Work to complete: Using the listing below, extract each line that has the word "peek" in it.

Exercise input:
_ _ _ _ _

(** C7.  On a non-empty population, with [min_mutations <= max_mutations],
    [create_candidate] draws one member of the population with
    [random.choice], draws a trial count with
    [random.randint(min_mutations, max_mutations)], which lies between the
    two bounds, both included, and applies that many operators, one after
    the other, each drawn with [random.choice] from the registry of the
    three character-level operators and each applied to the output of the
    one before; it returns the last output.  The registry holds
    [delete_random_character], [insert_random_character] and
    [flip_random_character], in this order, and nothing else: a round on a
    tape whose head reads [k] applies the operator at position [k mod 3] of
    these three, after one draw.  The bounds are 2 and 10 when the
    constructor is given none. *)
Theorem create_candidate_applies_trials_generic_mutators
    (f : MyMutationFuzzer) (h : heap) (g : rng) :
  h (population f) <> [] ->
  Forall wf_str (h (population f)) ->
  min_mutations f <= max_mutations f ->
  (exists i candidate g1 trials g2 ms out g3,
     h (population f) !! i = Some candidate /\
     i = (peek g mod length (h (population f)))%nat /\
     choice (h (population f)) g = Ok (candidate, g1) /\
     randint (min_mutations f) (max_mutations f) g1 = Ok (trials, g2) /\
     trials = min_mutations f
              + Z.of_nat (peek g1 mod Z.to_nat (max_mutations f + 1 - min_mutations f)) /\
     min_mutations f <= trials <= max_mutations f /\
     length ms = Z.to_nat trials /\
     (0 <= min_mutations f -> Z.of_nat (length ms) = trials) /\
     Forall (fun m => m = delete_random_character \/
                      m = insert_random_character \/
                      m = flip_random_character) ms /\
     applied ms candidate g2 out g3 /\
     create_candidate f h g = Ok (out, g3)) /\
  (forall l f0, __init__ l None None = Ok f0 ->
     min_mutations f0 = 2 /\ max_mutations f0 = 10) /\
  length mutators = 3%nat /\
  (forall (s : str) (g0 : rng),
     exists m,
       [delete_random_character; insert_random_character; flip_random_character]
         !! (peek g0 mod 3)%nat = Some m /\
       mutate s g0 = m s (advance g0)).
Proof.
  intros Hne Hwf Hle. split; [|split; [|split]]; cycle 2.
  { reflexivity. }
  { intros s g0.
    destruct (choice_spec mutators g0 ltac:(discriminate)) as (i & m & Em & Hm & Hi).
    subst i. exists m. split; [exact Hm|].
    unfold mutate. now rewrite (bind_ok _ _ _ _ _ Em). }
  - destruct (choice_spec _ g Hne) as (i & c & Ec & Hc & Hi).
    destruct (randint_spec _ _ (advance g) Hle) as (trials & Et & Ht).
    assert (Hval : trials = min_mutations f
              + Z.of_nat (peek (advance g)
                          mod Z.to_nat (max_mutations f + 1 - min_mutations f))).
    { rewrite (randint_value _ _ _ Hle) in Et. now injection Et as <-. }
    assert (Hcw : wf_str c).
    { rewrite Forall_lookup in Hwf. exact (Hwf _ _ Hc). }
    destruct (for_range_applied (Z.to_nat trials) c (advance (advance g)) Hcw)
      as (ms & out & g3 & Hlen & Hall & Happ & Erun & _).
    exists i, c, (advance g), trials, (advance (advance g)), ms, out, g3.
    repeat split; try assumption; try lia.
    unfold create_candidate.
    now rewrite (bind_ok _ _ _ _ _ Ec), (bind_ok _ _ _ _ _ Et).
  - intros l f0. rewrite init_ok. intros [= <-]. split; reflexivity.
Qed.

_ _ _ _ _

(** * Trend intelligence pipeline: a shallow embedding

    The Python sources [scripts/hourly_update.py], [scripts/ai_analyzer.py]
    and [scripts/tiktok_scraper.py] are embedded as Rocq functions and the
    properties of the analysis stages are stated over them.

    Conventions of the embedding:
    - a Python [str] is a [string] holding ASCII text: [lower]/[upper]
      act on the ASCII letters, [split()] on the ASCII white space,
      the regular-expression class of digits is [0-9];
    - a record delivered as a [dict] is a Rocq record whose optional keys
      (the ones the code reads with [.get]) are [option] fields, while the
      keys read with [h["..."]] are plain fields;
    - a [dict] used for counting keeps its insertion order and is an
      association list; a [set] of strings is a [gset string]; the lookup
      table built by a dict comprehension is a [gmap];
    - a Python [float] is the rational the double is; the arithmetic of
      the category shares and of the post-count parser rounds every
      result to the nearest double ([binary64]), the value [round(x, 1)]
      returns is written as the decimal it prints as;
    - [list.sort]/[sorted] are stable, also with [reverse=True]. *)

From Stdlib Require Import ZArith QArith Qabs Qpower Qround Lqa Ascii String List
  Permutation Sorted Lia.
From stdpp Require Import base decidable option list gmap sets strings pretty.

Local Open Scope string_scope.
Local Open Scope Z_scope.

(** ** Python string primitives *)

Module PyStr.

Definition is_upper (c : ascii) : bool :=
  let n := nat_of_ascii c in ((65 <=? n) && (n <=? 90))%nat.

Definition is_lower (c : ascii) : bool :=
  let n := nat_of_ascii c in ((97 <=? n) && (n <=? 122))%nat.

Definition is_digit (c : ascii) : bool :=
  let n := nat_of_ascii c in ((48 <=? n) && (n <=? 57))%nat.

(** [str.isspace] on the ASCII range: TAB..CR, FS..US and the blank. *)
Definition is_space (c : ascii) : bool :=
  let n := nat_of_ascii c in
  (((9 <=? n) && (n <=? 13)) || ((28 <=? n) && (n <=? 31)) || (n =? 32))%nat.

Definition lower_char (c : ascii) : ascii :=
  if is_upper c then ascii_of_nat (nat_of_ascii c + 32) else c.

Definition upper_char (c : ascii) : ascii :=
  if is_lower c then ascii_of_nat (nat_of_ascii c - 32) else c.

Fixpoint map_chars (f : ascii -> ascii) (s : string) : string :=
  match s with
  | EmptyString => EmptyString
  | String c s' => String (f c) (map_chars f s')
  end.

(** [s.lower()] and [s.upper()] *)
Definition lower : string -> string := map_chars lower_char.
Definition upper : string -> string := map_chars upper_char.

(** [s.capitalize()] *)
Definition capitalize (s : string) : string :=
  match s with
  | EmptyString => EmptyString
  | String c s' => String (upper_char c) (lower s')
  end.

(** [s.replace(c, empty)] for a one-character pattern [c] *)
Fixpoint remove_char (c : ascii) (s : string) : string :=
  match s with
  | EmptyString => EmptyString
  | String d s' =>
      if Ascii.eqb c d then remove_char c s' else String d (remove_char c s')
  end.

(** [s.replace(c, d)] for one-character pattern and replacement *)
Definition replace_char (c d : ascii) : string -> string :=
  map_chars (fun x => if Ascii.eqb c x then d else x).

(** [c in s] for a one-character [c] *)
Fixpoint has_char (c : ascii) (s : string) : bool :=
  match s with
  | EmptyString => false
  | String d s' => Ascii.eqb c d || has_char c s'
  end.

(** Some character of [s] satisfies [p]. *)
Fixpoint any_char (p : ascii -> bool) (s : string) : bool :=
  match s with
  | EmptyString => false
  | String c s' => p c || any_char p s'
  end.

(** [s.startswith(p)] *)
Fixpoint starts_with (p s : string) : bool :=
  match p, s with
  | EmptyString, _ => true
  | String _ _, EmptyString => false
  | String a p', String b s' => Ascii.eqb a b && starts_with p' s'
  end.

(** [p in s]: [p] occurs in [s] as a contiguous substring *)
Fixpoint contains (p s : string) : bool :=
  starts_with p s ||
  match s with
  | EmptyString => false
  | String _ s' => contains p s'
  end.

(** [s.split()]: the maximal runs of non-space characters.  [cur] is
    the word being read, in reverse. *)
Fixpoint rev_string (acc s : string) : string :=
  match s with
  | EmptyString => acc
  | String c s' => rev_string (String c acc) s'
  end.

_ _ _ _ _

Result of the exercise:
     i = (peek g mod length (h (population f)))%nat /\
              + Z.of_nat (peek g1 mod Z.to_nat (max_mutations f + 1 - min_mutations f)) /\
         !! (peek g0 mod 3)%nat = Some m /\
              + Z.of_nat (peek (advance g)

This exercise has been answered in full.